Brief
Of the lines listed below, return exactly those that run from the line containing "content : file" through the line containing "gmap string file -> (result", both included.

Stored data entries
Fixpoint lower (s : string) : string :=
  match s with
  | EmptyString => EmptyString
  | String a s' => String (lower_ascii a) (lower s')
  end.

(** The part of [s] after its last dot: [s.rsplit('.', 1)[1]], [None]
    when [s] has no dot. *)
Fixpoint after_last_dot (s : string) (found : option string) : option string :=
  match s with
  | EmptyString => found
  | String a s' =>
      if Ascii.eqb a "." then after_last_dot s' (Some s') else after_last_dot s' found
  end.

(** [allowed_file(filename)] *)
Definition allowed_file (filename : string) : bool :=
  match after_last_dot filename None with
  | None => false
  | Some ext => bool_decide (lower ext ∈ ALLOWED_EXTENSIONS)
  end.

Definition required_columns : list string :=
  ["po_id"; "item_description"; "unit_price"; "quantity";
   "unit"; "po_date"; "region"; "department"; "supplier"].

(** The file part of a multipart upload. *)
Record upload := Upload {
  filename : string;
  content : file
}.

Definition raw_data_path : string :=
  path_join (path_join "data" "raw") "purchase_orders_raw.csv".

Definition backup_path (timestamp : string) : string :=
  path_join (path_join "data" "raw")
            ("purchase_orders_raw_backup_" +:+ timestamp +:+ ".csv").

(** File operations: a state and error monad over the file system. *)
Definition io (A : Type) : Type :=
  gmap string file -> (result A * gmap string file)%type.

#[global] Instance io_ret : MRet io := fun A a fs => (Ok a, fs).
#[global] Instance io_bind : MBind io := fun A B f m fs =>
  match m fs with
  | (Ok a, fs') => f a fs'
  | (Raise e, fs') => (Raise e, fs')
  end.

Definition io_try {A} (body : io A) (handler : exn -> io A) : io A := fun fs =>
  match body fs with
  | (Ok a, fs') => (Ok a, fs')
  | (Raise e, fs') => handler e fs'
  end.

(** [file.save(path)] *)
Definition save (f : file) (path : string) : io unit :=
  fun fs => (Ok tt, <[path := f]> fs).

(** [path.exists()] *)
Definition exists_ (path : string) : io bool :=
  fun fs => (Ok (bool_decide (is_Some (fs !! path))), fs).

(** [os.remove(path)] *)
Definition os_remove (path : string) : io unit := fun fs =>
  match fs !! path with
  | Some _ => (Ok tt, delete path fs)
  | None => (Raise (FileNotFoundError path), fs)
  end.

(** [shutil.copy(src, dst)] *)
Definition shutil_copy (src dst : string) : io unit := fun fs =>
  match fs !! src with
  | Some f => (Ok tt, <[dst := f]> fs)
  | None => (Raise (FileNotFoundError src), fs)
  end.

Definition io_read_csv (path : string) : io dataframe :=
  fun fs => (read_csv fs path, fs).

(** The pipeline as a child process: it cannot be started, or it runs for
    [seconds], ends with [returncode] and has written [stdout] and
    [stderr]; [writes t] is what it has done to the files after [t]
    seconds. *)
Inductive child :=
  | CannotStart (msg : string)
  | Runs (seconds : Z) (writes : Z -> gmap string file -> gmap string file)
         (returncode : Z) (stdout stderr : string).

(** [subprocess.CompletedProcess] *)
Record completed := Completed {
  returncode : Z;
  stdout : string;
  stderr : string
}.

(** [subprocess.run(..., capture_output=True, text=True, timeout=t)]:
    blocks until the child ends, or kills it and raises when [t] seconds
    have gone by. *)
Definition subprocess_run (c : child) (timeout : Z) : io completed := fun fs =>
  match c with
  | CannotStart msg => (Raise (OSError msg), fs)
  | Runs seconds writes rc out err =>
      if timeout <? seconds
      then (Raise TimeoutExpired, writes timeout fs)
      else (Ok (Completed rc out err), writes seconds fs)
  end.

Definition pipeline_script : string := "run_pipeline.py".

(** [traceback.format_exc()] *)
Definition format_exc (e : exn) : string :=
  "Traceback (most recent call last):" +:+ nl +:+ exn_str e.

(** [len(df) if df is not None else 0] *)
Definition len_or_0 (df : option dataframe) : Z :=
  match df with
  | Some d => len d
  | None => 0
  end.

Result for this exercise
  content : file
}.

Definition raw_data_path : string :=
  path_join (path_join "data" "raw") "purchase_orders_raw.csv".

Definition backup_path (timestamp : string) : string :=
  path_join (path_join "data" "raw")
            ("purchase_orders_raw_backup_" +:+ timestamp +:+ ".csv").

(** File operations: a state and error monad over the file system. *)
Definition io (A : Type) : Type :=
  gmap string file -> (result A * gmap string file)%type.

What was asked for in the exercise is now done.